[Excerpts from a dataset]
=======
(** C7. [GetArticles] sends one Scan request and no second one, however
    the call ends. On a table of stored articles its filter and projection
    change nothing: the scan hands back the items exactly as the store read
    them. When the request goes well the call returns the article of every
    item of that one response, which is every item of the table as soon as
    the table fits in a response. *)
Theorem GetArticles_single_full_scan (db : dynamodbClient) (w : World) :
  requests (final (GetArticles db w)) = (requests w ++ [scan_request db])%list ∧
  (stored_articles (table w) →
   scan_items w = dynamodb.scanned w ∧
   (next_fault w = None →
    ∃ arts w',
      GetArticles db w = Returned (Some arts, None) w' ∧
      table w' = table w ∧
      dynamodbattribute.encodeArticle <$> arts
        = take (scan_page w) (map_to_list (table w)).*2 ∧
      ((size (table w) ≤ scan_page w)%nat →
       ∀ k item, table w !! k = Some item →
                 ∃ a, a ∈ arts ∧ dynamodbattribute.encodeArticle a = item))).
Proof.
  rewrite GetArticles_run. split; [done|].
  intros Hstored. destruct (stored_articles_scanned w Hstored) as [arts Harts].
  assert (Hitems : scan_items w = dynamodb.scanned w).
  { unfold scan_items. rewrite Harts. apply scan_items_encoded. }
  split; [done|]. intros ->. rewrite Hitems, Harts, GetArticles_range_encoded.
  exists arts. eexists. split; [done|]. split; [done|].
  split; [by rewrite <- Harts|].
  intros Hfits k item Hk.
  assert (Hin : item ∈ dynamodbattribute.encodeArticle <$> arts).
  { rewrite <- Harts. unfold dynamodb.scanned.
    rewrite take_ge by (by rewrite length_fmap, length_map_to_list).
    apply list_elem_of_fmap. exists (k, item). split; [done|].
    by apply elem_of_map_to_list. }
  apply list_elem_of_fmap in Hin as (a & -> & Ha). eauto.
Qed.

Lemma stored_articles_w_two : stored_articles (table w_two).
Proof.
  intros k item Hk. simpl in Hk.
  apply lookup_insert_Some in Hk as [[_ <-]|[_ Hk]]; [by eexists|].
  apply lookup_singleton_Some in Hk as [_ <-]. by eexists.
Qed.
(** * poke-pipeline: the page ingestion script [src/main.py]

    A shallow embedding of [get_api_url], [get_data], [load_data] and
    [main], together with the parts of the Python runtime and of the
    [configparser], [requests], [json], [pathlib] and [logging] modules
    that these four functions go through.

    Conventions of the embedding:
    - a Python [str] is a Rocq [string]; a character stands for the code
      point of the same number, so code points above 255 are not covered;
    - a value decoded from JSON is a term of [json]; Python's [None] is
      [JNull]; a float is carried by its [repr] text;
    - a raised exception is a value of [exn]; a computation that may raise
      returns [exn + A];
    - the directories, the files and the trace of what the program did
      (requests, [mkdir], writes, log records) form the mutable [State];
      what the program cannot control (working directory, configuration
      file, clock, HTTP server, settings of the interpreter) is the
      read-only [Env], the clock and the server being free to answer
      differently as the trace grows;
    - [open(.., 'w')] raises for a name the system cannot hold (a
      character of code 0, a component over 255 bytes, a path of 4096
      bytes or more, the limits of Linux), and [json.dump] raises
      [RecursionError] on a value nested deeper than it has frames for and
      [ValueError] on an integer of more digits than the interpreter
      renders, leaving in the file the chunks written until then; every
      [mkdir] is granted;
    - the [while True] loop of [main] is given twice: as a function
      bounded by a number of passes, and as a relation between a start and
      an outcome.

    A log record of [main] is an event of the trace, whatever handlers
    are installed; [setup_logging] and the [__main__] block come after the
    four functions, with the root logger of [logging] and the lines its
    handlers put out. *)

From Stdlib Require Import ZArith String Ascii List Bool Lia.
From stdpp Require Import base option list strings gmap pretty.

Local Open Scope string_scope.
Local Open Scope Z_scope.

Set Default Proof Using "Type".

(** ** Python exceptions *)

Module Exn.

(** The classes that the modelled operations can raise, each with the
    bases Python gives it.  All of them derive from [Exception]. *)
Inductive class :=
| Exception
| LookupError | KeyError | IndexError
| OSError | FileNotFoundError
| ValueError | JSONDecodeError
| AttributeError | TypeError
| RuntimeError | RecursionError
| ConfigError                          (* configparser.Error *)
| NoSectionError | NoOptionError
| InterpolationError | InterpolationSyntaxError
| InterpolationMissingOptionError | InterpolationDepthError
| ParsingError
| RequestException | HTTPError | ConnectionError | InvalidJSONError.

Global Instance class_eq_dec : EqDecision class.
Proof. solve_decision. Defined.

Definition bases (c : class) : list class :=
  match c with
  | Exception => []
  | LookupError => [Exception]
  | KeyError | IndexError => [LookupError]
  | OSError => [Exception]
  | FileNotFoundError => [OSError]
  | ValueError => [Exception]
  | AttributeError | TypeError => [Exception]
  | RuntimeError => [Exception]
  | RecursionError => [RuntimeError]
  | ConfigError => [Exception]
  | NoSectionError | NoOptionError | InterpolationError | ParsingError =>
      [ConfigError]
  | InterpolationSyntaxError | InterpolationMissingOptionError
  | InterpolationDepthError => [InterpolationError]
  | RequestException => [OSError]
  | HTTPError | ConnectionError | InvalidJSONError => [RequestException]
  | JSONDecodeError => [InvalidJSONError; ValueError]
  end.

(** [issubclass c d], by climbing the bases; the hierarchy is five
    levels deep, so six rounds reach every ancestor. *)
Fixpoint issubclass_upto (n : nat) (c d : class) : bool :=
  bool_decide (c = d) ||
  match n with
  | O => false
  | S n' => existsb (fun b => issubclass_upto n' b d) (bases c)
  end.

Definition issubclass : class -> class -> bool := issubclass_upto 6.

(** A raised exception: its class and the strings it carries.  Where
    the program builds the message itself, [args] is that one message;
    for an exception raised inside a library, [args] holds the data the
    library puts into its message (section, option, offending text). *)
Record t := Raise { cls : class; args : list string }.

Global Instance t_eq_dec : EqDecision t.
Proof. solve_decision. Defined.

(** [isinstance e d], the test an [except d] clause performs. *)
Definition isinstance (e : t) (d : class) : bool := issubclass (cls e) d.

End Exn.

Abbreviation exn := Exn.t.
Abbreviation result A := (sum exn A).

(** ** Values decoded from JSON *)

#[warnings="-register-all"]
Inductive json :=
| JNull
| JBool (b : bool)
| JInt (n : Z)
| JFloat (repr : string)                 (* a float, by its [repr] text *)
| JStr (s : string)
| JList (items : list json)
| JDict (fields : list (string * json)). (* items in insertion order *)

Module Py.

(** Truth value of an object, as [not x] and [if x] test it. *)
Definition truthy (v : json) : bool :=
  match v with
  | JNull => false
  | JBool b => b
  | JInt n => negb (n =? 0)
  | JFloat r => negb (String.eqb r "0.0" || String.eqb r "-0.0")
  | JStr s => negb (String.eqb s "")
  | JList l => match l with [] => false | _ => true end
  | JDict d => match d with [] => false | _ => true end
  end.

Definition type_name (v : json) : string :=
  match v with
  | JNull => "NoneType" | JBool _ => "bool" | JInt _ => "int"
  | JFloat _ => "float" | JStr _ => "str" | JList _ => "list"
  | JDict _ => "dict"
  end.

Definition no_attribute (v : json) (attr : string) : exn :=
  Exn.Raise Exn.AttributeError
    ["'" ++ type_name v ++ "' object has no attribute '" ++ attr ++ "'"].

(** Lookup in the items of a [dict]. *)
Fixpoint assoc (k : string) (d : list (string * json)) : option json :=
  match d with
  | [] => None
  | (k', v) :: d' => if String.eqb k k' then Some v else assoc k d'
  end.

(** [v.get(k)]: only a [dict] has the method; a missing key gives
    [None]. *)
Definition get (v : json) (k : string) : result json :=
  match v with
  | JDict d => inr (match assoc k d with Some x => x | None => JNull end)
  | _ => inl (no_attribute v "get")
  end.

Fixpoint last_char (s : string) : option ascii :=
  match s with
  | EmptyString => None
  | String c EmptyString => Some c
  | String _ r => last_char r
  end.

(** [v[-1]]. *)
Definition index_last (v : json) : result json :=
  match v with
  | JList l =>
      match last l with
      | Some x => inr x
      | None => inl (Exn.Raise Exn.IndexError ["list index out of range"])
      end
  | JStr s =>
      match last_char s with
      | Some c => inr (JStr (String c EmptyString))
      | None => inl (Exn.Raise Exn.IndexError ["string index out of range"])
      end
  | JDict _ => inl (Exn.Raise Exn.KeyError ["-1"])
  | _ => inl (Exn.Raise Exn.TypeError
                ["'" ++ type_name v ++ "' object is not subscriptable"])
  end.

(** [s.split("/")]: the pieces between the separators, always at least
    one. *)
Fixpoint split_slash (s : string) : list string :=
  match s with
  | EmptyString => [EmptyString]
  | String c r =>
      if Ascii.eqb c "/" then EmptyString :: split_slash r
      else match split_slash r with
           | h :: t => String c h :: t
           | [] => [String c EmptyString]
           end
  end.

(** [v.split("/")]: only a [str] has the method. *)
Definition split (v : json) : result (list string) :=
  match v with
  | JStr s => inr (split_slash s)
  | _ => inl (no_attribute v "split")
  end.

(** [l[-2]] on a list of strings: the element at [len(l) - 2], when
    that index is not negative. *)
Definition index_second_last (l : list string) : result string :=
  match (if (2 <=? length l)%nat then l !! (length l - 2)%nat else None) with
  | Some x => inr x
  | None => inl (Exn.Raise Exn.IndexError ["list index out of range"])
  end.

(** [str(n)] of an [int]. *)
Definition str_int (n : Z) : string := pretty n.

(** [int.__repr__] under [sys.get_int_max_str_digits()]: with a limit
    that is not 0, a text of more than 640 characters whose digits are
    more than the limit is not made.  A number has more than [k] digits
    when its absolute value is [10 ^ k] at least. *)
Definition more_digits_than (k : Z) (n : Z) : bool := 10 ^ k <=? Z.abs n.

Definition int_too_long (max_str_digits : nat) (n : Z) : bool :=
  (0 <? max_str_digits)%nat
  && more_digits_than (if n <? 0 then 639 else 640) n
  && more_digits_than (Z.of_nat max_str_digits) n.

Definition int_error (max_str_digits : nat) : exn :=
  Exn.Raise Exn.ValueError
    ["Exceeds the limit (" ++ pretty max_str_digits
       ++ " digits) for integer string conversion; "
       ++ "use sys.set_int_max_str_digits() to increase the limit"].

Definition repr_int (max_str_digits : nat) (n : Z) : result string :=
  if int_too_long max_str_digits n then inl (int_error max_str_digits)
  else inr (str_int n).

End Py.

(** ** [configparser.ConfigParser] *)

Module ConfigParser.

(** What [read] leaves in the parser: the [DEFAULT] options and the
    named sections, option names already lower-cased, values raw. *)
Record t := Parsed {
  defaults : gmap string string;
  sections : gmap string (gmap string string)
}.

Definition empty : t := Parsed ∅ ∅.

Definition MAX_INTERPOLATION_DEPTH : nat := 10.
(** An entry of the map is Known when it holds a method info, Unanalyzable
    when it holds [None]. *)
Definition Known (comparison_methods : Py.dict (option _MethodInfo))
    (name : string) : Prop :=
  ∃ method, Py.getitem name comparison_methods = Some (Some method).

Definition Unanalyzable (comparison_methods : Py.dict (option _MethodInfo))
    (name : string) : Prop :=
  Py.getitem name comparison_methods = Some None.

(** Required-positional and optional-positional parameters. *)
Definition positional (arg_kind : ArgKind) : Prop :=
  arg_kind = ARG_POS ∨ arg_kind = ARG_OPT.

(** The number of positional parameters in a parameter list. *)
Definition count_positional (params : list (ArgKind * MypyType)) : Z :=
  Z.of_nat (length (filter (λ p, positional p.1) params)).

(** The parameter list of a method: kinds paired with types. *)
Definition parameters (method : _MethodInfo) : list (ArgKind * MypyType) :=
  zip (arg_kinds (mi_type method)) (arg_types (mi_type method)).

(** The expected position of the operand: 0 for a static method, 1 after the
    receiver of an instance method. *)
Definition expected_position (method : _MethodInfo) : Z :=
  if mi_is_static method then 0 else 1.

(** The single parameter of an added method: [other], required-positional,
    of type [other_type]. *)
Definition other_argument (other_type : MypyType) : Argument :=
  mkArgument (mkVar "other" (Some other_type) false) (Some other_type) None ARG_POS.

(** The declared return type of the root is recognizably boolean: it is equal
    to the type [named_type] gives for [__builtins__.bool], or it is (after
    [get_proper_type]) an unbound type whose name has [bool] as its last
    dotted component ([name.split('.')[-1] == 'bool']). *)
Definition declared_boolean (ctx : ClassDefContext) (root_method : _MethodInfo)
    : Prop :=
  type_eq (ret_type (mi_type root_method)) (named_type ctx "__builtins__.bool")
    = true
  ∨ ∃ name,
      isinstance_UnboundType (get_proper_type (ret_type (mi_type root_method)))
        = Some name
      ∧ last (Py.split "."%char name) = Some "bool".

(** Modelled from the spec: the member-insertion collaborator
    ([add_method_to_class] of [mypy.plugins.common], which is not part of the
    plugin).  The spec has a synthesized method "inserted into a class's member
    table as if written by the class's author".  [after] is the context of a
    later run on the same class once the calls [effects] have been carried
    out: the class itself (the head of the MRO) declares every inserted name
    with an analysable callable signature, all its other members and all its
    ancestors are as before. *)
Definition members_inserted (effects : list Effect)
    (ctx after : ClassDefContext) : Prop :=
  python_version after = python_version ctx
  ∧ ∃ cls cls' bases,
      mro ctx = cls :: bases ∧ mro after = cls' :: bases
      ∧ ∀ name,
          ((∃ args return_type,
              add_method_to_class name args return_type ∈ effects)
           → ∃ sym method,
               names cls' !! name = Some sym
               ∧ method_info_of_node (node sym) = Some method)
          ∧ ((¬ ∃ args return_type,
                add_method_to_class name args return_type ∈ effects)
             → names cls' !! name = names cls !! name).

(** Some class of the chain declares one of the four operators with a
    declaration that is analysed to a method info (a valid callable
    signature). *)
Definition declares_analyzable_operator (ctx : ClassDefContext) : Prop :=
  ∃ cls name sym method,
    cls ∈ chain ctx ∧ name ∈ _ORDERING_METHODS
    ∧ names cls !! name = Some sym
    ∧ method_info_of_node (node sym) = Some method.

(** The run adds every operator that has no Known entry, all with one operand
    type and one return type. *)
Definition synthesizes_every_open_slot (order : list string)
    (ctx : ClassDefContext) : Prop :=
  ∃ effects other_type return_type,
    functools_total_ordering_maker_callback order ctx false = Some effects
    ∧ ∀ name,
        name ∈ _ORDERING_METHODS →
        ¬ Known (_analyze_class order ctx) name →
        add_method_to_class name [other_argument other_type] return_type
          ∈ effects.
=======
#### [TASK DIRECTIONS]
Please reproduce, exactly as written, the lines of the records from the first line through the one containing "change nothing: the".

#### [RESULT OF THE TASK]
(** C7. [GetArticles] sends one Scan request and no second one, however
    the call ends. On a table of stored articles its filter and projection
    change nothing: the scan hands back the items exactly as the store read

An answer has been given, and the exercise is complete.